Your browser information:

User Agent is: Mozilla/5.0 (Windows NT 10.0; Win64; x64) AppleWebKit/537.36 (KHTML, like Gecko) Chrome/123.0.0.0 Safari/537.36

Challenge Information:

Learn Tree Traversal by Building a Binary Search Tree - Step 13

I’m not sure I understand your question. Could you try to phrase it differently?

class TreeNode:
    def __init__(self, key):
        self.key = key
        self.left = None
        self.right = None

The first parameter of the method in class is always the class instance. The self is used as a convention it could be named anything.

Definitely, and thank you for being willing to help! So in the solution to this step, I have to return TreeNode(key). To my understanding, this will run the init method in the TreeNode class. The init method needs two parameters: key (which I provide in my return call) and self. I know ‘self’ is never explicitly called, but instead like you pointed out, self is the instance. My question is: what is the instance that is being called here?

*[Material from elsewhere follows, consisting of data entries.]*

(* ===== verification/TlvScan.v ===== *)
(** * TLV processing as a scan followed by a fold

    [xdp2_parse_tlvs] interleaves finding the next TLV with running the nodes
    for it. Finding TLVs does not depend on what the nodes do: [scan_tlvs]
    lists the TLVs of a header and how the list ends, [process_tlvs] runs the
    nodes over such a list, and the loop of the code is their composition. *)

From stdpp Require Import base list gmap numbers.
From S2P Require Import Prelude FlagFields ParserTypes Parser ParserSafe ParserApi ParserProps Metadata Parsers ParsersSafe ParserMain ProtoDefs.

(** ** More fuel never changes a result

    The fuel of the model has no counterpart in the code. Results are ordered by
    "out of fuel is below everything"; every recursive function of the parser is
    monotone in its fuel for that order, so that whenever some fuel gives a result
    it is the result of the code. *)

Definition ole {A} (m m' : outcome A) : Prop := m = NoFuel \/ m = m'.

#[global] Instance ole_preorder {A} : PreOrder (@ole A).
Proof.
  split; [by right |]. intros a b c [-> | ->]; [by left |]. intros [-> | ->]; [by left | by right].
Qed.

Lemma ole_done {A} (m m' : outcome A) a : ole m m' -> m = Done a -> m' = Done a.
Proof. intros [-> | ->]; done. Qed.

Lemma ole_bind {A B} (m m' : outcome A) (f f' : A -> outcome B) :
  ole m m' -> (forall a, ole (f a) (f' a)) -> ole (m ≫= f) (m' ≫= f').
Proof. intros [-> | ->] Hf; [by left |]. destruct m'; [apply Hf | by right | by right]. Qed.

#[export] Hint Resolve ole_bind : xdp2.

(** Walk two copies of the same code in step. *)
Ltac ole_step :=
  match goal with
  | |- ole ?x ?x => reflexivity
  | H : forall _, _ |- ole _ _ => solve [apply H; assumption | apply H]
  | |- ole (_ ≫= _) (_ ≫= _) => apply ole_bind; [| intros]
  | |- ole (match ?x with _ => _ end) _ => destruct x
  | |- ole (let '(_, _) := ?x in _) _ => destruct x
  end.

Section mono.
Context {M : Type} (g : parse_graph M).

Lemma tlv_mono fuel : forall fuel', (fuel <= fuel')%nat ->
  (forall tsn d t hdr frame tl st,
     ole (xdp2_parse_one_tlv g fuel tsn d t hdr frame tl st)
         (xdp2_parse_one_tlv g fuel' tsn d t hdr frame tl st)) /\
  (forall id hdr hlen frame st,
     ole (xdp2_parse_tlvs g fuel id hdr hlen frame st)
         (xdp2_parse_tlvs g fuel' id hdr hlen frame st)) /\
  (forall tsn d cnt cp hlen frame st,
     ole (tlvs_loop g fuel tsn d cnt cp hlen frame st)
         (tlvs_loop g fuel' tsn d cnt cp hlen frame st)).
Proof.
  induction fuel as [| fuel IH]; intros [| fuel'] Hle; try lia.
  1, 2: split_and!; intros; by left.
  destruct (IH fuel' ltac:(lia)) as (H1 & H2 & H3).
  split_and!; intros; cbn [xdp2_parse_one_tlv xdp2_parse_tlvs tlvs_loop];
    repeat (cbv zeta; ole_step).
Qed.

Lemma process_ext_mono fuel fuel' id n pd hdr hlen frame st :
  (fuel <= fuel')%nat ->
  ole (process_ext g fuel id n pd hdr hlen frame st)
      (process_ext g fuel' id n pd hdr hlen frame st).
Proof.
  intros Hle. destruct (tlv_mono fuel fuel' Hle) as (_ & H2 & _).
  unfold process_ext. repeat ole_step.
Qed.

Lemma parse_step_mono fuel fuel' cfg id hdr len frame fn st :
  (fuel <= fuel')%nat ->
  ole (parse_step g fuel cfg id hdr len frame fn st)
      (parse_step g fuel' cfg id hdr len frame fn st).
Proof.
  intros Hle. pose proof (process_ext_mono fuel fuel') as Hpe.
  unfold parse_step. repeat (cbv zeta; first [ole_step | apply Hpe; done]).
Qed.

Lemma parse_loop_mono nodes fuel fuel' cfg next hdr len frame fn st :
  (fuel <= fuel')%nat ->
  ole (parse_loop g nodes fuel cfg next hdr len frame fn st)
      (parse_loop g nodes fuel' cfg next hdr len frame fn st).
Proof.
  intros Hle. pose proof (fun i h l fr n s => parse_step_mono fuel fuel' cfg i h l fr n s Hle) as Hs.
  revert next hdr len frame fn st.
  induction nodes as [| nodes IH]; intros; cbn [parse_loop]; repeat ole_step.
Qed.
End mono.

(** The result of a parse does not depend on the fuel of the model: if some
    fuel produces a result, every larger fuel produces the same one. *)
Theorem parse_fuel_independent {M} (g : parse_graph M) cfg root hdr len st fuel fuel' r :
  (fuel <= fuel')%nat ->
  __xdp2_parse g fuel cfg root hdr len st = Done r ->
  __xdp2_parse g fuel' cfg root hdr len st = Done r.
Proof. intros Hle. apply ole_done, parse_loop_mono, Hle. Qed.

Lemma parse_fuel_independent_witness :
  exists r, __xdp2_parse Big.graph 500 (prs_config Big.xdp2_parser_big_ether) Big.ether_node
    (Ptr udp_packet 0) (Z.of_nat (length udp_packet)) (PState big_meta0 ctrl0) = Done r.
Proof.
  eexists. eapply (parse_fuel_independent _ _ _ _ _ _ 100); [lia |]. vm_compute. reflexivity.
Defined.

(** A TLV found in a header: where it starts, its length and its type. *)
Record tlv_item := TlvItem { ti_ptr : ptr; ti_len : Z; ti_type : Z }.

Fixpoint scan_tlvs (n : nat) (d : xdp2_proto_tlvs_def) (max_tlvs cnt : Z) (cp : ptr) (hlen : Z)
    : outcome (list tlv_item * Z) :=
  match n with
  | O => NoFuel
  | S n' =>
      if hlen =? 0 then mret ([], XDP2_OKAY) else
      pad1 ← (if tlvs_pad1_enable d
              then b ← ld8 cp 0; mret (b =? tlvs_pad1_val d) else mret false);
      if (pad1 : bool) then scan_tlvs n' d max_tlvs cnt (padd cp 1) (hlen - 1) else
      eol ← (if tlvs_eol_enable d
             then b ← ld8 cp 0; mret (b =? tlvs_eol_val d) else mret false);
      if (eol : bool) then mret ([], XDP2_OKAY) else
      let cnt := u32 (cnt + 1) in
      if negb (max_tlvs =? 0) && (max_tlvs <? cnt) then mret ([], XDP2_STOP_OPTION_LIMIT) else
      if hlen <? u64 (s64 (tlvs_min_len d)) then mret ([], XDP2_STOP_TLV_LENGTH) else
      l ← match tlvs_len d with
          | None => mret (Some (s64 (tlvs_min_len d)))
          | Some f => l ← f cp hlen; mret (if (l =? 0) || (hlen <? u64 l) then None else Some l)
          end;
      match l with
      | None => mret ([], XDP2_STOP_TLV_LENGTH)
      | Some l =>
          type ← tlvs_type d cp;
          '(items, final) ← scan_tlvs n' d max_tlvs cnt (padd cp l) (u64 (hlen - l));
          mret (TlvItem cp l type :: items, final)
      end
  end.

Section process.
Context {M : Type} (g : parse_graph M).

(** The node for a TLV type: the table, then the wildcard. *)
Definition tlv_node_for (tsn : xdp2_parse_tlvs_node) (type : Z) : option tlvid :=
  let found := match tsn_tlv_proto_table tsn with
               | Some table => lookup_tlv_node type table
               | None => None
               end in
  match found with Some _ => found | None => tsn_tlv_wildcard_node tsn end.

Definition process_tlv (fuel : nat) (tsn : xdp2_parse_tlvs_node) (it : tlv_item) (frame : Z)
    (st : pstate M) : outcome (Z * pstate M) :=
  match tlv_node_for tsn (ti_type it) with
  | Some tlv =>
      tn ← get_tlv g (Some tlv);
      xdp2_parse_one_tlv g fuel tsn (tn_proto_tlv_def tn) tlv (ti_ptr it) frame (ti_len it) st
  | None => mret (tsn_unknown_tlv_type_ret tsn, st)
  end.

Fixpoint process_tlvs (fuel : nat) (tsn : xdp2_parse_tlvs_node) (items : list tlv_item)
    (final frame : Z) (st : pstate M) : outcome (Z * pstate M) :=
  match items with
  | [] => mret (final, st)
  | it :: items' =>
      '(ret, st) ← process_tlv fuel tsn it frame st;
      if negb (ret =? XDP2_OKAY) then mret (ret, st)
      else process_tlvs fuel tsn items' final frame st
  end.

Lemma process_tlv_mono fuel fuel' tsn it frame st :
  (fuel <= fuel')%nat ->
  ole (process_tlv fuel tsn it frame st) (process_tlv fuel' tsn it frame st).
Proof.
  intros Hle. destruct (tlv_mono g fuel fuel' Hle) as (H1 & _).
  unfold process_tlv. repeat ole_step.
Qed.

Lemma tlvs_loop_scan n F : forall fuel tsn d cnt cp hlen items final frame st,
  (fuel <= F)%nat ->
  scan_tlvs n d (tsn_max_tlvs tsn) cnt cp hlen = Done (items, final) ->
  ole (tlvs_loop g fuel tsn d cnt cp hlen frame st) (process_tlvs F tsn items final frame st).
Proof.
  induction n as [| n IH]; intros fuel tsn d cnt cp hlen items final frame st Hle Hscan; [done |].
  destruct fuel as [| fuel]; [by left |]. cbn [tlvs_loop scan_tlvs] in *.
  destruct (hlen =? 0); [by injection Hscan as <- <-; right |].
  destruct (if tlvs_pad1_enable d then _ else _) as [[] | |]; [| | done | done].
  { eapply IH; [lia | exact Hscan]. }
  destruct (if tlvs_eol_enable d then _ else _) as [[] | |]; [| | done | done].
  { injection Hscan as <- <-. by right. }
  revert Hscan. orun. cbv zeta.
  destruct (negb _ && _); [by intros [= <- <-]; right |].
  destruct (hlen <? _); [by intros [= <- <-]; right |].
  destruct (match tlvs_len d with Some _ => _ | None => _ end) as [[l |] | |];
    [| by intros [= <- <-]; right | done | done].
  destruct (tlvs_type d cp) as [type | |]; [| done | done].
  destruct (scan_tlvs n d _ _ _ _) as [[items' final'] | |] eqn:Es; [| done | done].
  intros [= <- <-]. cbn [process_tlvs].
  apply (ole_bind _ _ (fun '(ret, st) => _) (fun '(ret, st) => _)).
  - apply (process_tlv_mono fuel F tsn (TlvItem cp l type) frame st). lia.
  - intros [ret st']. destruct (negb _); [by right |]. eapply IH; [lia | exact Es].
Qed.
End process.

(** Consecutive TLVs inside the [hlen] bytes at [cp]: in order, not empty, not
    overlapping. *)
Inductive tlvs_in : ptr -> Z -> list tlv_item -> Prop :=
| ti_nil cp hlen : 0 <= hlen -> tlvs_in cp hlen []
| ti_skip cp hlen k items : 0 <= k <= hlen -> tlvs_in (padd cp k) (hlen - k) items ->
    tlvs_in cp hlen items
| ti_cons cp hlen l type items : 1 <= l <= hlen -> tlvs_in (padd cp l) (hlen - l) items ->
    tlvs_in cp hlen (TlvItem cp l type :: items).

Section scan.
Context (d : xdp2_proto_tlvs_def) (lb : Z) (Hd : TlvsDefSafe d lb).

Lemma scan_tlvs_spec n max_tlvs : forall cnt cp hlen,
  in_bounds cp hlen -> hlen < 2 ^ 63 -> (Z.to_nat hlen < n)%nat ->
  wp true (scan_tlvs n d max_tlvs cnt cp hlen) (fun r =>
    tlvs_in cp hlen r.1 /\
    (0 <= cnt -> cnt + hlen < 2 ^ 32 -> max_tlvs <> 0 -> cnt <= max_tlvs ->
     cnt + Z.of_nat (length r.1) <= max_tlvs)).
Proof using Hd.
  induction n as [| n IH]; intros cnt cp hlen Hb Hlt Hn; [lia |]. cbn [scan_tlvs].
  pose proof Hb as (_ & H0 & _).
  assert (forall f, wp true (mret (A := list tlv_item * Z) ([], f)) (fun r =>
    tlvs_in cp hlen r.1 /\
    (0 <= cnt -> cnt + hlen < 2 ^ 32 -> max_tlvs <> 0 -> cnt <= max_tlvs ->
     cnt + Z.of_nat (length r.1) <= max_tlvs))) as Hend.
  { intros f. apply wp_ret. split; [by constructor | simpl; lia]. }
  destruct (Z.eqb_spec hlen 0); [apply Hend |].
  eapply wp_bind; [apply (marker_wp true _ _ _ hlen); [done | lia] |]. intros [] _.
  { eapply wp_mono; [apply IH; [apply in_bounds_padd; [done | lia] | lia | lia] |].
    intros [items f] [Hi Hc]. split; [apply (ti_skip _ _ 1); [lia | done] |]. simpl in *. lia. }
  eapply wp_bind; [apply (marker_wp true _ _ _ hlen); [done | lia] |]. intros [] _; [apply Hend |].
  cbv zeta. destruct (negb (max_tlvs =? 0) && _) eqn:Emax; [apply Hend |].
  pose proof (tds_min_len (d := d) (lb := lb)) as Hmin.
  unfold s64. rewrite sext_small by lia. rewrite u64_small by lia.
  destruct (Z.ltb_spec hlen (tlvs_min_len d)); [apply Hend |].
  eapply (wp_bind _ _ _ (fun o => forall l, o = Some l -> 1 <= l <= hlen)).
  { destruct (tlvs_len d) as [f |] eqn:Ef; [| apply wp_ret; intros l [= <-]; lia].
    eapply wp_bind; [eapply (tds_len (lb := lb) _ Ef); eauto; lia |]. intros l Hl. apply wp_ret.
    intros l'. by apply tlv_len_checked. }
  intros [l |] Hl; [| apply Hend]. specialize (Hl l eq_refl).
  eapply (wp_bind _ _ _ (fun _ => True)); [eapply (tds_type (lb := lb)); eauto; lia |].
  intros type _. rewrite u64_small by lia.
  eapply wp_bind; [apply IH; [apply in_bounds_padd; [done | lia] | lia | lia] |].
  intros [items f] [Hi Hc]. apply wp_ret. simpl in Hi, Hc |- *.
  split; [by constructor |]. intros Hc0 Hc1 Hm Hcm.
  assert (u32 (cnt + 1) = cnt + 1) as Eu by (unfold u32; apply Z.mod_small; lia).
  rewrite Eu in *. apply andb_false_iff in Emax as [E | E].
  - apply negb_false_iff, Z.eqb_eq in E. lia.
  - apply Z.ltb_ge in E. specialize (Hc ltac:(lia) ltac:(lia) Hm E). lia.
Qed.
End scan.

(** C3: for any TLVs definition that keeps its promises, the TLVs of a header
    form a list of consecutive, non-empty, non-overlapping ranges inside it, of
    at most [max_tlvs] entries when a limit is set (for headers below 4 GB), and
    whenever the loop of [xdp2_parse_tlvs] returns, it has run the nodes of
    exactly these TLVs in order up to the first that fails. *)
Theorem tlv_walk_refines {M} (g : parse_graph M) tsn d lb cp hlen :
  TlvsDefSafe d lb -> in_bounds cp hlen -> hlen < 2 ^ 63 ->
  exists items final,
    scan_tlvs (S (Z.to_nat hlen)) d (tsn_max_tlvs tsn) 0 cp hlen = Done (items, final) /\
    tlvs_in cp hlen items /\
    (hlen < 2 ^ 32 -> 0 < tsn_max_tlvs tsn -> Z.of_nat (length items) <= tsn_max_tlvs tsn) /\
    forall fuel frame st r,
      tlvs_loop g fuel tsn d 0 cp hlen frame st = Done r ->
      process_tlvs g fuel tsn items final frame st = Done r.
Proof.
  intros Hd Hb Hlt.
  destruct (wp_strict_done _ _ (scan_tlvs_spec d lb Hd (S (Z.to_nat hlen)) (tsn_max_tlvs tsn) 0 cp hlen
              Hb Hlt ltac:(lia))) as ([items final] & E & Hin & Hc).
  exists items, final. split_and!; [done | done | simpl in Hc; lia |].
  intros fuel frame st r. apply ole_done. by eapply tlvs_loop_scan.
Qed.

(** TCP options: a pad byte, a maximum segment size, the end of the list. *)
Lemma tlv_walk_refines_witness :
  exists items final,
    scan_tlvs 7 tcp_tlvs_def 0 0 (Ptr [1; 2; 4; 5; 180; 0] 0) 6 = Done (items, final) /\
    tlvs_in (Ptr [1; 2; 4; 5; 180; 0] 0) 6 items.
Proof.
  destruct (tlv_walk_refines (ParseGraph (M := unit) ∅ ∅) (ParseTlvsNode None 0 0 XDP2_OKAY None)
              tcp_tlvs_def 20 (Ptr [1; 2; 4; 5; 180; 0] 0) 6) as (items & final & E & Hin & _).
  - apply _.
  - split_and!; simpl; [lia | lia | lia | repeat constructor; unfold is_u8; lia].
  - lia.
  - exists items, final. split; [exact E | exact Hin].
Defined.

Im used to the instance appearing in a line like “instance.class-method(p1, p2, etc.)”, so I’m just confused on what instance is being passed into TreeNode’s init method when the return line is called.

That’s a really good question.

__init__ is often misnamed as constructor, but in fact, as the name suggests it only initializes the new instance.

When TreeNode(key) is called, two things happen:

  • TreeNode.__new__(key) is called to actually create the new instance. It’s a class method, so it takes as first parameter, the class itself. It’s way rarer to write custom __new__ method when defining class, but there are some uses when that might be needed.
  • Then it’s passed to the __init__, instance method, as first argument.

Ahhh ok, interesting.That helps a ton, I’ll definitely be looking into how the new method works. Thank you!